How To Work Smarter (Not Harder) In School
Do you feel like you’re putting all the effort you have into your schoolwork? Do you wonder if there’s a way to make the most of your day, inside and outside of classes? Since you’ve hit your capacity of effort, learning how to work smarter, not harder, is your next step.
Maybe you know people who effortlessly juggle clubs, sports, work and school — and you wonder how they can have time for all of it. When you learn how to work smarter, not harder, you develop the ability to do that, too. You’ll be able accomplish what you need to and still have time to do things you enjoy.
Strategically approaching your schoolwork can reduce your stress and boost your results. But restructuring your habits requires a few changes.

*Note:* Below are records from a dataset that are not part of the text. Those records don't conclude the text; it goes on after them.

(** [sqlite3.connect(self.db_path)]: a new connection, with no transaction
    open; the database it finds, [bs_db], is the committed one. *)
Definition connect_db (w : world) : cmd unit := fun st =>
  match w_store_fault w Connect with
  | Some e => (st, Raise e)
  | None => (commit st, Ok tt)
  end.

(** [with sqlite3.connect(self.db_path) as conn: block].  Leaving the block
    commits, which finds nothing to commit after the final commit of the
    block; when the block raises, the transaction is rolled back and the
    exception passes. *)
Definition with_connection (w : world) (block : cmd unit) : cmd unit :=
  _ ← connect_db w;
  cmd_try block (fun e st => (rollback st, Raise e)).

(** The build of the directory [directory_path] *)
Definition build_catalog (w : world) (ai : client) (progress_callback : option callback)
    (directory_path : list N) (all_files : list (list N)) : cmd unit :=
  _ ← lift (py_print (w_stdout w)
              ([128269%N] ++ py " Starting catalog build for: " ++ directory_path));
  let total_files := len all_files in
  _ ← lift (py_print (w_stdout w)
              ([128202%N] ++ py " Found " ++ str_of_Z total_files ++ py " files to process"));
  _ ← with_connection w
        (_ ← build_loop w ai progress_callback total_files 0 all_files;
         conn_commit w FinalCommit);
  lift (py_print (w_stdout w) ([9989%N] ++ py " Catalog build complete!")).

End Build.

(** *** [_get_all_files]

    A directory as [os.walk] sees it: the entries that are directories, by
    name and in the order of the listing, and the names of the other
    entries.  A symbolic link to a directory is listed among the
    directories but not entered ([None]); a directory that cannot be
    listed has no entries.  A path is the list of its parts, so that
    [Path(root) / file] is [root ++ [file]]. *)
#[local] Unset Elimination Schemes.
Inductive tree :=
| Dir (dirs : list (list N * option tree)) (files : list (list N)).
#[local] Set Elimination Schemes.

Definition hidden (name : list N) : bool := starts_with (py ".") name.

Definition ignored_dirs : list (list N) :=
  [py "__pycache__"; py "node_modules"; py ".git"; py ".svn"; py "venv"; py "env"].

(** The filter that prunes [dirs] in place *)
Definition keep_dir (d : list N) : bool := negb (hidden d) && negb (str_in d ignored_dirs).

Fixpoint _get_all_files (root : list (list N)) (t : tree) : list (list (list N)) :=
  match t with
  | Dir dirs files =>
      map (fun file => root ++ [file]) (List.filter (fun file => negb (hidden file)) files) ++
      (fix walk_dirs (ds : list (list N * option tree)) : list (list (list N)) :=
         match ds with
         | [] => []
         | (d, sub) :: ds' =>
             (if keep_dir d
              then match sub with
                   | Some t' => _get_all_files (root ++ [d]) t'
                   | None => []
                   end
              else []) ++ walk_dirs ds'
         end) dirs
  end.

End WithRuntime.
End CatalogBuilder.
Import CatalogBuilder.

(** A runtime for evaluating the definitions on ASCII input: no digit,
    decimal or case mapping above ASCII, no limit on the digits of an
    [int], the byte stream itself in place of its MD5 digest, and plain
    stand-ins for the remaining printers. *)
Definition ascii_runtime : PyRuntime :=
  {| u_isdigit := fun _ => false;
     u_decimal := fun _ => None;
     u_lower := fun s => s;
     int_max_str_digits := 0;
     md5 := fun b => b;
     md5_state := list N;
     md5_new := [];
     md5_update := fun st chunk => st ++ chunk;
     md5_hexdigest := fun st => st;
     md5_streamed := ltac:(
       intros chunks;
       assert (forall acc : list N,
                 fold_left (fun st chunk : list N => st ++ chunk) chunks acc =
                 acc ++ concat chunks) as H
         by (induction chunks as [|c chunks IH]; intros acc; simpl;
             [by rewrite app_nil_r | by rewrite IH, app_assoc]);
       exact (H []));
     utf8_decode_ignore := fun b => b;
     guess_type := fun _ => None;
     isoformat := fun t => Ok (str_of_Z t);
     utf8_encode_error := fun s =>
       mk_exc "UnicodeEncodeError" (py "'utf-8' codec can't encode: surrogates not allowed");
     dict_str := fun d => concat (map (fun kv => fst kv ++ py "=" ++ str_of_val (snd kv) ++ py ";") d);
     round_mb := fun size => VInt (size / 1048576) |}.

(** * Vocabulary of the statements *)

(** [sub] occurs in [s] *)
Definition occurs (sub s : list N) : Prop := exists a b, s = a ++ sub ++ b.

(** File-size formatting in the words of the specification: the value is
    the size as a float ([float_of_int], the size itself below [2^53]); it
    is divided by 1024 from unit to unit, and printed with one decimal
    place at the first unit where it is below 1024, or in TB. *)
Definition format_size_spec (size : option Z) : list N :=
  match size with
  | None => py "Unknown"
  | Some n =>
      let x := float_of_int n in
      if x <? 1024 then one_decimal x 1 ++ py " B"
      else if x <? 1024 ^ 2 then one_decimal x 1024 ++ py " KB"
      else if x <? 1024 ^ 3 then one_decimal x (1024 ^ 2) ++ py " MB"
      else if x <? 1024 ^ 4 then one_decimal x (1024 ^ 3) ++ py " GB"
      else one_decimal x (1024 ^ 4) ++ py " TB"
  end.

(** The summary of a catalog entry *)
Definition summary_of (file_info : file_desc) : file_summary :=
  {| s_name := fd_name file_info;
     s_path := fd_path file_info;
     s_description := fd_description file_info;
     s_file_type := fd_file_type file_info;
     s_size := _format_file_size (fd_size file_info) |}.

(** [num] is a valid 1-based index into a list of [n] candidates *)
Definition in_range (n : Z) (num : Z) : bool := (1 <=? num) && (num <=? n).

Definition no_files_message : list N :=
  py "No files have been cataloged yet. Please wait for the catalog to complete.".

(** The bound on the extracted text of each content type: the cut-off of
    the extractor, and for plain text the three characters of the ellipsis
    that it appends after the cut *)
Definition text_cap (k : file_kind) : Z :=
  match k with
  | KText => 10003
  | KPdf => 5000
  | KDocx => 5000
  | KExcel => 3000
  | _ => 0
  end.


(** What the full-text index has to hold for a row of [files] *)
Definition doc_of_row (r : file_row) : fts_doc :=
  {| d_name := r_name r;
     d_description := r_description r;
     d_content_text := r_content_text r |}.

(** The index and the table in lockstep: the index holds a document for a
    rowid exactly when [files] has the row with that id, and the document
    is made of the name, description and text of that row. *)
Definition fts_lockstep (db : database) : Prop :=
  forall id, files_fts db !! id = doc_of_row <$> row_by_id db id.

(** A rowid of the index without a row in [files] *)
Definition orphan (db : database) (id : Z) : Prop :=
  is_Some (files_fts db !! id) /\ row_by_id db id = None.

(** The ids of [files] are pairwise different. *)
Definition ids_ok (db : database) : Prop :=
  NoDup (map fst (Store.files db)).

(** The digest stored for a path is the digest of the file as it is now. *)
Definition stored_current `{RT : PyRuntime} (w : world) (db : database) (file_path : list N) : Prop :=
  select_content_hash db file_path = Some (_get_file_hash w file_path).

(** The file [file] lies in the directory reached from the top of the tree
    through the directories [ds]. *)
Inductive file_at : tree -> list (list N) -> list N -> Prop :=
| file_here dirs files file :
    In file files -> file_at (Dir dirs files) [] file
| file_below dirs files d t ds file :
    In (d, Some t) dirs -> file_at t ds file -> file_at (Dir dirs files) (d :: ds) file.

(** What the walk yields below the directories [ds] of [root] *)
Definition walk_dirs (root : list (list N)) (ds : list (list N * option tree))
    : list (list (list N)) :=
  flat_map (fun e : list N * option tree =>
              if keep_dir (fst e)
              then match snd e with
                   | Some t' => _get_all_files (root ++ [fst e]) t'
                   | None => []
                   end
              else []) ds.

(** One row per path, and one row per id *)
Definition catalog_ok (db : database) : Prop :=
  NoDup (map (fun r : Z * file_row => r_path (snd r)) (Store.files db)) /\
  NoDup (map fst (Store.files db)).

(** Every stored excerpt, in the table and in the index, has at most
    10003 characters. *)
Definition excerpts_bounded (db : database) : Prop :=
  Forall (fun r : Z * file_row => len (r_content_text (snd r)) <= 10003) (Store.files db) /\
  map_Forall (fun (_ : Z) doc => len (d_content_text doc) <= 10003) (files_fts db).

(** The catalog has no row for the path. *)
Definition absent (db : database) (file_path : list N) : Prop :=
  forall r, In r (Store.files db) -> r_path (snd r) <> file_path.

Here are six ways to work smarter, not harder.
1. Don’t Put Things Off
A tendency that most students have is procrastination, and it’s hard to fight. You don’t feel like doing homework, so you leave it until the deadline is looming — and then the surge of adrenaline, and probably coffee, help you power through. While you may get your project done, you’re tired now, and that makes it harder to accomplish your other tasks and assignments.

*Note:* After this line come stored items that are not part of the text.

(** * Tennis loaders: normalisation, coercion, deduplication and apply

    A shallow embedding of the two ingestion scripts of the repository,
    [load_sackmann.py] and [load_tml.py], together with a small model of
    the parts of pandas and of the SQL engine that they drive.

    - A [DataFrame] is an ordered list of column names and a list of rows,
      each row being a list of cells in column order; a cell is a value or
      missing ([None], standing for NaN / NA / NaT).
    - The storage engine is a finite map from relation names to tables; a
      table is a list of rows (finite maps from column names to values, an
      absent column being NULL) and, optionally, the columns of its unique
      index.  Statements are data ([stmt]) with an executable meaning
      ([exec]); a transaction ([begin]) commits when every statement
      succeeds and restores the tables otherwise.
    - The text parsers of pandas are an interface ([Pandas]); the loaders
      are written against it, and a small instance is given to evaluate
      them. *)

From stdpp Require Import gmap strings list fin_maps sorting.
From Stdlib Require Import ZArith Ascii.
From Stdlib Require String.

(** ** Values and cells *)

(** A parsed number: either a whole number, or some other float (a fraction
    or an infinity), kept by its text. *)
Inductive number :=
  | Whole (z : Z)
  | Fractional (text : string).

(** A datetime64 value is the integer it stores (time since the epoch). *)
Definition Timestamp := Z.

Inductive value :=
  | VStr (s : string)
  | VInt (z : Z)
  | VFloat (x : number)
  | VDate (t : Timestamp).

Arguments Whole z%_Z.
Arguments VInt z%_Z.
Arguments VDate t%_Z.

#[global] Instance number_eq_dec : EqDecision number.
Proof. solve_decision. Defined.

#[global] Instance value_eq_dec : EqDecision value.
Proof. unfold Timestamp. solve_decision. Defined.

Abbreviation cell := (option value).
Abbreviation row := (gmap string value).

(** ** Exceptions *)

Inductive exn :=
  | ValueError
  | KeyError
  | TypeError
  | FileNotFoundError
  | EmptyDataError
  | ParserError
  | DBAPIError.

Inductive result (A : Type) :=
  | Ok (a : A)
  | Raise (e : exn).
Arguments Ok {A} a.
Arguments Raise {A} e.

#[global] Instance result_ret : MRet result := λ A a, Ok a.
#[global] Instance result_bind : MBind result := λ A B f m,
  match m with Ok a => f a | Raise e => Raise e end.

Definition raises {A} (r : result A) : bool :=
  match r with Ok _ => false | Raise _ => true end.

(** ** Data frames *)

Record DataFrame := mkDF { columns : list string; data : list (list cell) }.

(** [len(df)] *)
Definition len (df : DataFrame) : nat := length (data df).

(** [df.empty]: some axis has length zero. *)
Definition empty (df : DataFrame) : bool :=
  match columns df, data df with
  | [], _ => true
  | _, [] => true
  | _, _ => false
  end.

(** Position of the first column called [c]. *)
Definition col_index (cols : list string) (c : string) : option nat :=
  fst <$> list_find (λ x, x = c) cols.

(** [c in df.columns] *)
Definition has_col (df : DataFrame) (c : string) : bool :=
  bool_decide (c ∈ columns df).

(** The cell of a row at a position; a row shorter than the header is
    padded with missing cells. *)
Definition cell_at (r : list cell) (i : nat) : cell := mjoin (r !! i).

(** [df[c]]; raises KeyError when there is no such column. *)
Definition getitem (df : DataFrame) (c : string) : result (list cell) :=
  match col_index (columns df) c with
  | Some i => Ok (map (λ r, cell_at r i) (data df))
  | None => Raise KeyError
  end.

(** [series.notna()] *)
Definition notna (s : list cell) : list bool := map (λ v : cell, bool_decide (is_Some v)) s.

(** [df[mask]]: the rows whose mask entry is true. *)
Fixpoint boolean_index {A} (rows : list A) (mask : list bool) : list A :=
  match rows, mask with
  | r :: rows', b :: mask' =>
      if b then r :: boolean_index rows' mask' else boolean_index rows' mask'
  | _, _ => []
  end.

(** [int(mask.sum())] *)
Definition mask_sum (mask : list bool) : nat := length (filter (λ b, b = true) mask).

(** Element-wise [&] of two masks. *)
Definition mask_and (m1 m2 : list bool) : list bool := zip_with andb m1 m2.

(** The record a row denotes under a column list: column [c] holds the
    cell at the first position of [c]; a missing cell leaves the column
    NULL. *)
Fixpoint row_of (cols : list string) (r : list cell) : row :=
  match cols, r with
  | c :: cols', v :: r' =>
      match v with
      | Some x => <[c := x]> (row_of cols' r')
      | None => delete c (row_of cols' r')
      end
  | _, _ => ∅
  end.

Definition records (cols : list string) (rs : list (list cell)) : list row :=
  map (row_of cols) rs.

(** ** Frame operations *)

Definition width (df : DataFrame) : nat := length (columns df).

(** A row brought to a width, missing cells filling the gap. *)
Definition pad (n : nat) (r : list cell) : list cell := resize n None r.

(** [df[c] = series]: an existing column is replaced in place, a new one
    is appended. *)
Definition setitem (df : DataFrame) (c : string) (s : list cell) : DataFrame :=
  match col_index (columns df) c with
  | Some i =>
      mkDF (columns df) (imap (λ j r, <[i := cell_at s j]> (pad (width df) r)) (data df))
  | None =>
      mkDF (columns df ++ [c]) (imap (λ j r, pad (width df) r ++ [cell_at s j]) (data df))
  end.

(** [df[c] = pd.NA] *)
Definition setitem_na (df : DataFrame) (c : string) : DataFrame :=
  setitem df c (replicate (len df) None).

To help replace a procrastination mindset, try focusing on your end goal. Maybe your goal is to get a good grade in the class, or you might end up seeing this particular subject later on in your course studies for your major.
Maybe the material is something directly related to your career path. When you realize how the present will impact your future, it’s easier to find the motivation to get things done before the last minute.
2. Avoid Multitasking
You may think that doubling up on tasks is clever and lets you optimize your time. But human brains are not wired for effective multitasking, and your attempts at switching between tasks can harm your performance in school.
It might seem like a useful idea to listen to an audiobook for your American literature course while you finish calculus homework. But you can suffer in both classes when you split your attention.
Improve your quality of work by giving each to-do item on your list your full concentration. Devote focus to important projects. You can avoid the extra trouble it takes to tackle two things at once.
3. Plan out Your Time
Preparing for upcoming tests, papers and reading can make your work manageable and protect you from distractions. Set up blocks of time in your schedule to knock out each item.
When you assign a purpose to sections of your day, you can achieve better results. Leverage your time to keep your work in a steady flow with an organized lifestyle. Dedicate sections of your day to schoolwork, so you aren’t exerting more energy than you need to.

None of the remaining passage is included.